Sunday, May 3, 2026

"Mr. So-and-So, are you

  a political operative or are you a Christian Democrat?" The young woman was dressed in a well-pressed girl shirt and black pants.  She was not happy.  In college she'd studied law and journalism.  After school, in a flooding job market amidst housing and immigration crisis, she took some pro bono work.  The enforcement agents pretended not to listen. 
  "We were all friends."  Mr. So-and-So took off his glasses and pressed his hands onto sore points on his forehead and temples.  His suit coat was tight on his shoulders. 
  "Write it." The more experienced journalist at the conference table pressed a professionally manicured fingernail onto the table in front of the legal pad and tapped it. 
  Everyone in the room including the agents of enforcement had been blocked in not under arrest, post having been in the detention center to discuss testament, testimony.  A judiciary person had pre-warned, that Judge doesn't have time to deal with a bunch of people who have no idea what they are doing. 
  A kick under the table.  "Are you a victim?"  
  "I don't know what any of this is about anymore." And that was more true than people re-naming the same thing in as many ways as their "angles" or motivations required.  "At what point activism and other job?  Your journalism.  It's not what I learned is journalism.  I came here as a journalist and I am leaving as a journalist!"  The blinds in another conference room went up and people got up from that table.  "I'm sorry that we're all going through this." 
  "Why are you sorry?" 
  "I'm ashamed of my Country.  Sorry that people my age aren't, can't, do more." 
  "You are not who should be apologizing." 
  "It's not his fault either." 
  "Oh? A president's man are you?" 
  "Hardly a man.  And not any more a fan of him than I am of you." 
  The door was opened and left open.  Gradually everyone left the room.
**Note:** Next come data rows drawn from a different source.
(** One more key on a good buffer: the key is rejected, or it completes a
    unit and leaves nothing over, or it extends the buffer, which stays
    good. *)
Lemma checkMatch_single_key (text buf : jsstring) (k : N) :
  good text buf ->
  checkMatch text (buf ++ [k]) = None
  \/ (exists n, (n = 1 \/ n = 2) /\ n <= length text
                /\ checkMatch text (buf ++ [k]) = Some (result n []))
  \/ (checkMatch text (buf ++ [k]) = Some (result 0 (buf ++ [k]))
      /\ settled text (buf ++ [k]) /\ in_progress text (buf ++ [k])).
Proof.
  intros G. destruct text as [|c tl]; [left; reflexivity|].
  pose proof (good_overflow _ _ G) as GO. cbn [at_ nth_error str] in GO.
  unfold checkMatch, settled, in_progress.
  destruct (tryCompound (c :: tl) (buf ++ [k])) as [res|] eqn:TC.
  { apply tryCompound_spec in TC.
    destruct TC as (d & tl' & rcs & rc & -> & Gt & Hrc & S & [->|[-> Nin]]).
    - right; left. exists 2. cbn [orelse length]. repeat split; [right; reflexivity | lia].
    - right; right. cbn [orelse at_ nth_error str firstn].
      assert (K : get ROMAJI_TABLE [c; d] <> None) by (rewrite Gt; discriminate).
      destruct compound_heads_tables as [WR _].
      destruct (compound_head_known _ _ c d WR K) as (_ & NS & _).
      split; [reflexivity|]. split; [split|].
      + apply tryOverflow_step; [exact GO|]. intros r Hr ->.
        rewrite (compound_not_single c d rcs rc _ Gt Hrc Hr) in S. discriminate.
      + apply trySokuonNext_other; exact NS.
      + exists rc. split; [|split].
        * apply in_or_app. left. unfold romajis. rewrite Gt. exact Hrc.
        * apply startsWith_iff; exact S.
        * intros ->. contradiction. }
  cbn [orelse length Nat.leb at_ nth_error str].
  destruct (trySokuon (c :: tl) [c] (buf ++ [k])) as [res|] eqn:TS.
  { apply trySokuon_spec in TS.
    destruct TS as (E & L & [->|(-> & Nin & (r & Hr & S) & C)]).
    - right; left. exists 1. cbn [orelse length]. repeat split; [left; reflexivity | lia].
    - right; right. cbn [orelse]. split; [reflexivity|]. split; [split|].
      + apply tryOverflow_step; [exact GO|]. rewrite E. intros r' Hr' ->.
        contradiction.
      + apply trySokuonNext_step; [exact G|]. intros _ _. exact C.
      + exists r. split; [|split].
        * apply in_or_app. right. rewrite E. exact Hr.
        * apply startsWith_iff; exact S.
        * intros ->. contradiction. }
  assert (C : [c] = sokuon -> 2 <= length (c :: tl) ->
              existsb (fun cons => valeq (Some (buf ++ [k])) cons)
                      (getConsonants (str (at_ (c :: tl) 1))) = false).
  { intros E L. rewrite E in TS. exact (proj1 (trySokuon_none _ _ TS L)). }
  pose proof (trySokuonNext_step c tl buf k G C) as SN.
  cbn [orelse].
  destruct (trySingle [c] (buf ++ [k])) as [res|] eqn:T1.
  { apply trySingle_spec in T1.
    destruct T1 as ((r & Hr & S) & [->|[-> Nin]]).
    - right; left. exists 1. cbn [orelse length]. repeat split; [left; reflexivity | lia].
    - right; right. cbn [orelse]. split; [reflexivity|]. split; [split|].
      + apply tryOverflow_step; [exact GO|]. intros r' Hr' ->. contradiction.
      + exact SN.
      + exists r. split; [|split].
        * apply in_or_app. right. exact Hr.
        * apply startsWith_iff; exact S.
        * intros ->. contradiction. }
  left. cbn [orelse].
  assert (TO : tryOverflow [c] (buf ++ [k]) = None).
  { apply tryOverflow_step; [exact GO|]. intros r Hr ->.
    pose proof (trySingle_none _ _ T1 _ Hr) as X.
    rewrite startsWith_refl in X. discriminate. }
  rewrite TO, SN, (tryNasal_shadowed _ _ TO). reflexivity.
Qed.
  Shit or get off the pot.  The microtape recorder said over and over in the port-a-potty.  "No place to shit!" A man's voice was a muffled boom.  His briefcase pushed the door open and his toupè was crooked on his head as the door slammed behind him.  A shaved-headed woman from Brazil went next. 
  "Is this the one?" 
  Someone nodded. 
  Someone shook head, pathetic. 
  An Irish brogue called out, "I've never filed this way before.  But I feel greatly relieved.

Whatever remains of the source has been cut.